* Instructions for the task: The answer must consist of every line from the entries that holds the word "last".

* Information supplied:
(** C4. Refinement: whatever sequence of member functions a client calls on a buffer
    that stands for a queue, as long as the queue accepts every call, no call faults
    (no failed assertion, no access outside the vector), every call returns what the
    queue returns, and the buffer reached stands for the queue reached.  The vector
    never shows: growing it, moving its contents to the front and the reset of the
    indices are invisible. *)
Theorem buffer_refines_queue os b q q' rs :
  sim b q → spec_all os q = Some (q', rs) →
  ∃ b', exec_all os b = Ok (b', rs) ∧ sim b' q'.
Proof.
  revert b q q' rs. induction os as [|o os IH]; intros b q q' rs Hsim Hs; simpl in *.
  - simplify_eq. by exists b.
  - destruct (spec o q) as [[q1 r]|] eqn:Ho; simplify_eq/=.
    destruct (spec_all os q1) as [[q2 rs']|] eqn:Hos; simplify_eq/=.
    destruct (sim_step o b q q1 r) as (b1 & -> & Hs1); [done..|].
    destruct (IH b1 q1 q' rs') as (b2 & Hb2 & Hs2); [done..|].
    exists b2. simpl. by rewrite Hb2.
Qed.

(** From the constructor, with one growth of the vector and one move to the front. *)
Lemma buffer_refines_queue_witness :
  ∃ b b', new 4 = Ok b ∧
    exec_all [OpAppend (bytes "abcd"); OpRetrieve 2; OpAppend (bytes "efghij");
              OpRetrieveAsString 7; OpAppend (bytes "klmn"); OpPrepend (bytes "xy"); OpToString] b
      = Ok (b', [Nothing; Nothing; Nothing; Str (bytes "cdefghi"); Nothing; Nothing; Str (bytes "xyjklmn")]).
Proof.
  destruct (new_sim 4) as (b & Hb & Hsim); [done..|].
  destruct (buffer_refines_queue
    [OpAppend (bytes "abcd"); OpRetrieve 2; OpAppend (bytes "efghij");
     OpRetrieveAsString 7; OpAppend (bytes "klmn"); OpPrepend (bytes "xy"); OpToString]
    b (mkQueue kCheapPrepend []) (mkQueue 6 (bytes "xyjklmn"))
    [Nothing; Nothing; Nothing; Str (bytes "cdefghi"); Nothing; Nothing; Str (bytes "xyjklmn")])
    as (b' & Hrun & _); [exact Hsim | vm_compute; reflexivity |].
  exists b, b'. split; [exact Hb | exact Hrun].
Defined.

(** ** Integers in network byte order *)
Inductive width := W8 | W16 | W32 | W64.
Definition wbytes (w : width) : nat := match w with W8 => 1 | W16 => 2 | W32 => 4 | W64 => 8 end.
Definition in_width (w : width) (x : Z) : Prop :=
  - 2 ^ (8 * Z.of_nat (wbytes w) - 1) ≤ x < 2 ^ (8 * Z.of_nat (wbytes w) - 1).

Section Integers.
Context `{HostOrder}.

Definition appendInt (w : width) : Z → Buffer → result Buffer :=
  match w with W8 => appendInt8 | W16 => appendInt16 | W32 => appendInt32 | W64 => appendInt64 end.
Definition prependInt (w : width) : Z → Buffer → result Buffer :=
  match w with W8 => prependInt8 | W16 => prependInt16 | W32 => prependInt32 | W64 => prependInt64 end.
Definition readInt (w : width) : Buffer → result (Z * Buffer) :=
  match w with W8 => readInt8 | W16 => readInt16 | W32 => readInt32 | W64 => readInt64 end.
Definition peekInt (w : width) : Buffer → result Z :=
  match w with W8 => peekInt8 | W16 => peekInt16 | W32 => peekInt32 | W64 => peekInt64 end.

Lemma pow256 w : 256 ^ Z.of_nat (wbytes w) = 2 ^ (8 * Z.of_nat (wbytes w)).
Proof. destruct w; reflexivity. Qed.

(** The four [hostToNetwork] conversions through signed variables do not disturb
    the object representation. *)
Lemma store_network n x :
  256 ^ Z.of_nat n = 2 ^ (8 * Z.of_nat n) →
  store n (to_signed (8 * Z.of_nat n) (htobe n (to_unsigned (8 * Z.of_nat n) x))) = be_bytes n x.
Proof.
  intros Hp. rewrite <- store_mod, Hp, to_signed_unsigned by lia.
  rewrite <- Hp, store_mod, store_htobe. unfold to_unsigned. by rewrite <- Hp, be_bytes_mod.
Qed.

Lemma appendInt_append w x b : appendInt w x b = append (be_bytes (wbytes w) x) b.
Proof.
  destruct w; simpl; unfold appendInt8, appendInt16, appendInt32, appendInt64; f_equal.
  - unfold store, be_bytes. destruct host_little; done.
  - exact (store_network 2 x eq_refl).
  - exact (store_network 4 x eq_refl).
  - exact (store_network 8 x eq_refl).
Qed.

Lemma prependInt_prepend w x b : prependInt w x b = prepend (be_bytes (wbytes w) x) b.
Proof.
  destruct w; simpl; unfold prependInt8, prependInt16, prependInt32, prependInt64; f_equal.
  - unfold store, be_bytes. destruct host_little; done.
  - exact (store_network 2 x eq_refl).
  - exact (store_network 4 x eq_refl).
  - exact (store_network 8 x eq_refl).
Qed.

Lemma load_network n l :
  length l = n → 256 ^ Z.of_nat n = 2 ^ (8 * Z.of_nat n) →
  htobe n (to_unsigned (8 * Z.of_nat n) (to_signed (8 * Z.of_nat n) (load l))) = be_val l.
Proof.
  intros Hl Hp. unfold to_unsigned. rewrite to_signed_unsigned by lia.
  rewrite Z.mod_small; [by apply htobe_load|].
  pose proof (load_range l). unfold zlen in *. rewrite Hl, Hp in *. lia.
Qed.

(** What an integer of 16 bits needs to be read back: a little-endian host, and four bytes of
    the vector from its first on. *)
Definition room16 (w : width) (pos last : Z) : Prop :=
  w = W16 → host_little = true ∧ pos + 4 ≤ last.

(** The four bytes that [peekInt16] copies, two and two. *)
Lemma read16 b :
  wf b → 2 ≤ readableBytes b → read_index_ b + 4 ≤ size b →
  vector_read (peek b) 4 (buffer_ b) =
    Ok (ztake 2 (content b) ++ zslice (read_index_ b + 2) (read_index_ b + 4) (buffer_ b)).
Proof.
  intros Hb Hn Hroom. rewrite readable_wf in Hn by done. unfold peek. rewrite vector_read_ok by wf_lia. f_equal.
  rewrite (zslice_split _ (read_index_ b + 2)) by wf_lia. f_equal.
  unfold content. by rewrite ztake_zslice by lia.
Qed.

Lemma signed32_low16 x : to_unsigned 16 (to_signed 32 x) = x mod 65536.
Proof.
  unfold to_unsigned. change (2 ^ 16) with 65536.
  rewrite <- (Z.mod_mod_divide (to_signed 32 x) (2 ^ 32) 65536) by (by exists 65536).
  rewrite to_signed_unsigned by lia. by rewrite Z.mod_mod_divide by (by exists 65536).
Qed.

(** [peekInt16] on every buffer: with less than four bytes to the end of the vector it reads beyond it;
    otherwise a little-endian host returns the first two bytes as it should, and a big-endian host the
    two bytes behind them. *)
Theorem peekInt16_reads_four b :
  wf b → 2 ≤ readableBytes b →
  peekInt16 b =
    if size b <? read_index_ b + 4 then Fault OutOfBounds
    else Ok (to_signed 16 (be_val (if host_little then ztake 2 (content b)
                                   else zslice (read_index_ b + 2) (read_index_ b + 4) (buffer_ b)))).
Proof.
  intros Hb Hn. unfold peekInt16, hostToNetwork16. rewrite ensure_true by (by apply Z.leb_le). rewrite bind_Ok.
  destruct (Z.ltb_spec (size b) (read_index_ b + 4)) as [Hout|Hin].
  - unfold vector_read, peek, ensure. rewrite (proj2 (Z.leb_gt (read_index_ b + 4) (zlen (buffer_ b)))) by exact Hout.
    by rewrite andb_false_r.
  - rewrite read16, bind_Ok by done. rewrite signed32_low16. do 2 f_equal.
    set (l := ztake 2 (content b)). set (m := zslice _ _ _).
    assert (Hl : length l = 2%nat).
    { assert (Hz : zlen l = 2) by (unfold l; rewrite zlen_ztake; [done|]; rewrite zlen_content by done; lia).
      unfold zlen in Hz. lia. }
    assert (Hm : length m = 2%nat).
    { assert (Hz : zlen m = 2) by (unfold m; rewrite zlen_zslice; wf_lia). unfold zlen in Hz. lia. }
    destruct l as [|a0 [|a1 [|? ?]]]; try discriminate. destruct m as [|a2 [|a3 [|? ?]]]; try discriminate.
    pose proof (byte_val_range a0). pose proof (byte_val_range a1). pose proof (byte_val_range a2). pose proof (byte_val_range a3).
    unfold load, htobe, be_val. destruct host_little; cbn [app reverse rev_append le_val Z.of_nat Pos.of_succ_nat Pos.succ].
    + replace (byte_val a0 + 256 * (byte_val a1 + 256 * (byte_val a2 + 256 * (byte_val a3 + 256 * 0))))
        with (le_val [a0; a1] + (byte_val a2 + 256 * byte_val a3) * 65536) by (simpl le_val; lia).
      rewrite Z_mod_plus_full, Z.mod_small by (simpl le_val; lia).
      change 2%nat with (length [a0; a1]). by rewrite le_bytes_val.
    + unfold reverse. cbn [rev_append le_val]. change (256 ^ 2) with 65536. rewrite Z.mod_mod by lia.
      replace (byte_val a3 + 256 * (byte_val a2 + 256 * (byte_val a1 + 256 * (byte_val a0 + 256 * 0))))
        with (byte_val a3 + 256 * (byte_val a2 + 256 * 0) + (byte_val a1 + 256 * byte_val a0) * 65536) by lia.
      rewrite Z_mod_plus_full, Z.mod_small by lia. done.
Qed.

(** Reading an integer looks at the first bytes of the queue. *)
Lemma peekInt_spec w b l r :
  wf b → content b = l ++ r → length l = wbytes w → room16 w (read_index_ b) (size b) →
  peekInt w b = Ok (to_signed (8 * Z.of_nat (wbytes w)) (be_val l)).
Proof.
  intros Hb Hc Hl Hroom.
  assert (Hn : zlen (content b) = Z.of_nat (wbytes w) + zlen r)
    by (rewrite Hc, zlen_app; unfold zlen at 1; rewrite Hl; done).
  assert (Hread : vector_read (peek b) (Z.of_nat (wbytes w)) (buffer_ b) = Ok l).
  { pose proof (zlen_nonneg r). rewrite zlen_content, readable_wf in Hn by done. unfold peek.
    rewrite vector_read_ok by (wf_lia). f_equal.
    transitivity (ztake (Z.of_nat (wbytes w)) (content b)).
    - unfold content. rewrite ztake_zslice by lia. done.
    - rewrite Hc, ztake_app_le by (unfold zlen; lia). apply ztake_all. unfold zlen. lia. }
  rewrite zlen_content in Hn by done. pose proof (zlen_nonneg r).
  destruct w.
  2: { destruct (Hroom eq_refl) as [Hle Hin]. simpl peekInt.
       rewrite peekInt16_reads_four by (done || (simpl in Hn; lia)).
       rewrite (proj2 (Z.ltb_ge (size b) (read_index_ b + 4))), Hle by lia.
       by rewrite Hc, ztake_app_le, ztake_all by (unfold zlen; rewrite Hl; simpl; lia). }
  all: cbv [wbytes Z.of_nat Pos.of_succ_nat Pos.succ] in Hread; simpl peekInt;
    unfold peekInt8, peekInt32, peekInt64, networkToHost64, hostToNetwork32;
    (rewrite ensure_true by (apply Z.leb_le; simpl in Hn; lia)); rewrite bind_Ok, Hread, bind_Ok.
  - f_equal. destruct l as [|x [|? ?]]; try discriminate. unfold load, be_val. by destruct host_little.
  - rewrite <- (load_network 4 l Hl eq_refl). done.
  - rewrite <- (load_network 8 l Hl eq_refl). done.
Qed.

Lemma readInt_spec w b l r :
  wf b → content b = l ++ r → length l = wbytes w → room16 w (read_index_ b) (size b) →
  ∃ b', readInt w b = Ok (to_signed (8 * Z.of_nat (wbytes w)) (be_val l), b') ∧ wf b' ∧ content b' = r ∧
    size b' = size b ∧ (r ≠ [] → read_index_ b' = read_index_ b + Z.of_nat (wbytes w)).
Proof.
  intros Hb Hc Hl Hroom.
  assert (Hr : ∃ b', retrieve (Z.of_nat (wbytes w)) b = Ok b' ∧ wf b' ∧ content b' = r ∧ size b' = size b ∧
                 (r ≠ [] → read_index_ b' = read_index_ b + Z.of_nat (wbytes w))).
  { pose proof (zlen_nonneg r).
    assert (Hlen : zlen (content b) = Z.of_nat (wbytes w) + zlen r) by (rewrite Hc, zlen_app; unfold zlen at 1; by rewrite Hl).
    destruct (retrieve_spec b (Z.of_nat (wbytes w))) as (b' & ? & ? & Hd & Hsz & Hri); [done|lia|].
    exists b'. split; [done|]. split; [done|]. split; [|split; [done|]].
    - rewrite Hd, Hc, zdrop_app_ge by (unfold zlen; lia). apply zdrop_0. unfold zlen. lia.
    - intros Hne. rewrite Hri, Hlen. destruct (Z.ltb_spec (Z.of_nat (wbytes w)) (Z.of_nat (wbytes w) + zlen r)) as [|Hge]; [done|].
      destruct r; [done|]. rewrite zlen_cons in Hge. pose proof (zlen_nonneg r). lia. }
  destruct Hr as (b' & Hr & ? & ? & ? & ?). exists b'. split; [|done].
  pose proof (peekInt_spec w b l r Hb Hc Hl Hroom) as Hp.
  destruct w; cbv [wbytes Z.of_nat Pos.of_succ_nat Pos.succ] in Hr; simpl peekInt in Hp; simpl readInt; unfold readInt8, readInt16, readInt32, readInt64;
    rewrite Hp, bind_Ok; unfold retrieveInt8, retrieveInt16, retrieveInt32, retrieveInt64;
    by rewrite Hr.
Qed.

* Solution to the problem:
Definition room16 (w : width) (pos last : Z) : Prop :=
  w = W16 → host_little = true ∧ pos + 4 ≤ last.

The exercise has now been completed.